F・D・C・ウィラードの"署名"
ヘザリングトンの飼い猫チェスターの父親の名は「ウィラード」と言った。
同僚たちが自分の猫の名前であることに気が付くかもしれないと案じたヘザリングトンは、ペットのギブンネーム(名)にはイニシャルを用いたほうが良かろうと考えた。
アメリカ人の大部分は二つ以上のギブンネームを持っていることを知っていたので、ヘザリングトンは元々の名である「チェスター」に加え、イエネコの学名 "Felis domesticus" に由来する二つのギブンネームを作り、この三つを「F・D・C」と略した。
ジャック・H・ヘザリングトンとF・D・C・ウィラードの共著という形をとった論文 "Two-, Three-, and Four-Atom Exchange Effects in bcc ³He" は『フィジカル・レビュー・レター』誌にアクセプトされ、35号(1975年11月)で発表された[2][3]。

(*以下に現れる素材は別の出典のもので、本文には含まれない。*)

(* ===== verification/Server.v ===== *)
(** The web server's side of the API (src/server): the routes its routers declare, the order in
    which the application includes them, what each handler's signature reads from the body, and
    the session gate in front of them all.  Which request the framework takes to which route is
    the framework's business, so it is an argument with its documented law; what is proved is
    that the requests of the client (ApiClient) arrive where they are meant to. *)

From S2P Require Import Prelude JsNumber Uri Json React Types ApiClient.

(** ** The handlers *)

Inductive endpoint :=
(* auth.py *)
| auth_login | auth_logout | auth_me
(* routes_setup.py *)
| setup_setup_status | setup_setup_env | setup_setup_test | setup_setup_finish
(* routes_agents.py *)
| agents_get_agents | agents_get_agent_status
(* routes_runs.py *)
| runs_trigger_run | runs_stream
(* routes_visualize.py *)
| visualize_get_runs | visualize_get_cost | visualize_get_memory | visualize_get_automation
| visualize_get_audit
(* routes_ops_json.py *)
| ops_list_approvals | ops_approve | ops_reject | ops_get_config | ops_save_profile | ops_save_md
(* routes_agents_admin.py *)
| admin_get_packs | admin_post_create_agent | admin_get_unregistered_profiles
| admin_post_register_existing | admin_patch_agent_enabled | admin_delete_agent
| admin_get_integration_health | admin_get_team_alerts
(* routes_company.py *)
| company_get_company | company_post_company | company_get_staff_templates
(* routes_office_assign.py *)
| assign_get_assignable_staff | assign_post_preview | assign_post_confirm | assign_post_cancel
(* routes_office_room_chat.py *)
| room_get_workrooms | room_post_room_chat | room_post_confirm_adjust
| room_get_coordinator_health
(* routes_office_artifacts.py *)
| artifacts_get_room_artifacts | artifacts_get_step_artifact
(* routes_ops_chat.py *)
| chat_ops_chat_available | chat_ops_chat
(* routes_agent_company_docs.py, routes_agent_knowledge.py, routes_agent_telegram.py *)
| studio_get_agent_company_docs | studio_put_agent_company_docs
| studio_get_knowledge | studio_put_knowledge | studio_get_skills | studio_put_skills
| studio_bind_telegram | studio_telegram_recent_chats
(* routes_company_docs.py *)
| docs_list_company_docs | docs_get_company_doc | docs_create_company_doc
| docs_update_company_doc | docs_delete_company_doc
(* routes_tasks.py *)
| tasks_list_all_tasks | tasks_cancel_task
(* routes_office_stream.py *)
| office_list_rooms | office_stream_room
(* app.py *)
| app_spa | app_health.

#[export] Instance endpoint_eq_dec : EqDecision endpoint.
Proof. solve_decision. Defined.
#[export] Instance method_eq_dec : EqDecision method.
Proof. solve_decision. Defined.

(** ** The routes *)

(** A segment of a path template: a literal, a parameter [{name}], or the rest of the path
    [{name:path}]. *)
Inductive seg := Lit (s : jsstr) | Par | Rest.
Definition seg_of (s : jsstr) : seg :=
  if starts_with "{" s then (if includes ":path}" s then Rest else Par) else Lit s.

Record route_decl := { rd_method : method; rd_path : list seg; rd_handler : endpoint }.

(** [@router.get(path)] of a router with a prefix. *)
Definition at_ (prefix : jsstr) (m : method) (path : jsstr) (h : endpoint) : route_decl :=
  {| rd_method := m; rd_path := map seg_of (split_on 47 (prefix ++ path)); rd_handler := h |}.

Definition auth_router : list route_decl := [
  at_ [] POST "/api/login" auth_login;
  at_ [] POST "/api/logout" auth_logout;
  at_ [] GET "/api/me" auth_me].

Definition setup_router : list route_decl :=
  let r := at_ "/api/setup" in [
  r GET "/status" setup_setup_status;
  r POST "/env" setup_setup_env;
  r POST "/test/{group}" setup_setup_test;
  r POST "/finish" setup_setup_finish].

3年後の1978年、グルノーブルで開かれた第15回低温物理学国際会議(英語版)において、ヘザリングトンの共著者の正体が明かされた。
ヘザリングトンは友人や同僚に自身の書いた論文の写しを送っていたのだが、そこには共著者の"署名"として猫の足形が載せられていたのである[4]。
後に、F・D・C・ウィラード単著の小論 "L'hélium 3 solide. Un antiferromagnétique nucléaire"が執筆され、1980年9月フランスの著名な科学雑誌『ラ・レシェルシェ(英語版)』において発表された[3][5]。これを最後にF・D・C・ウィラードは学術著作の世界から姿を消した。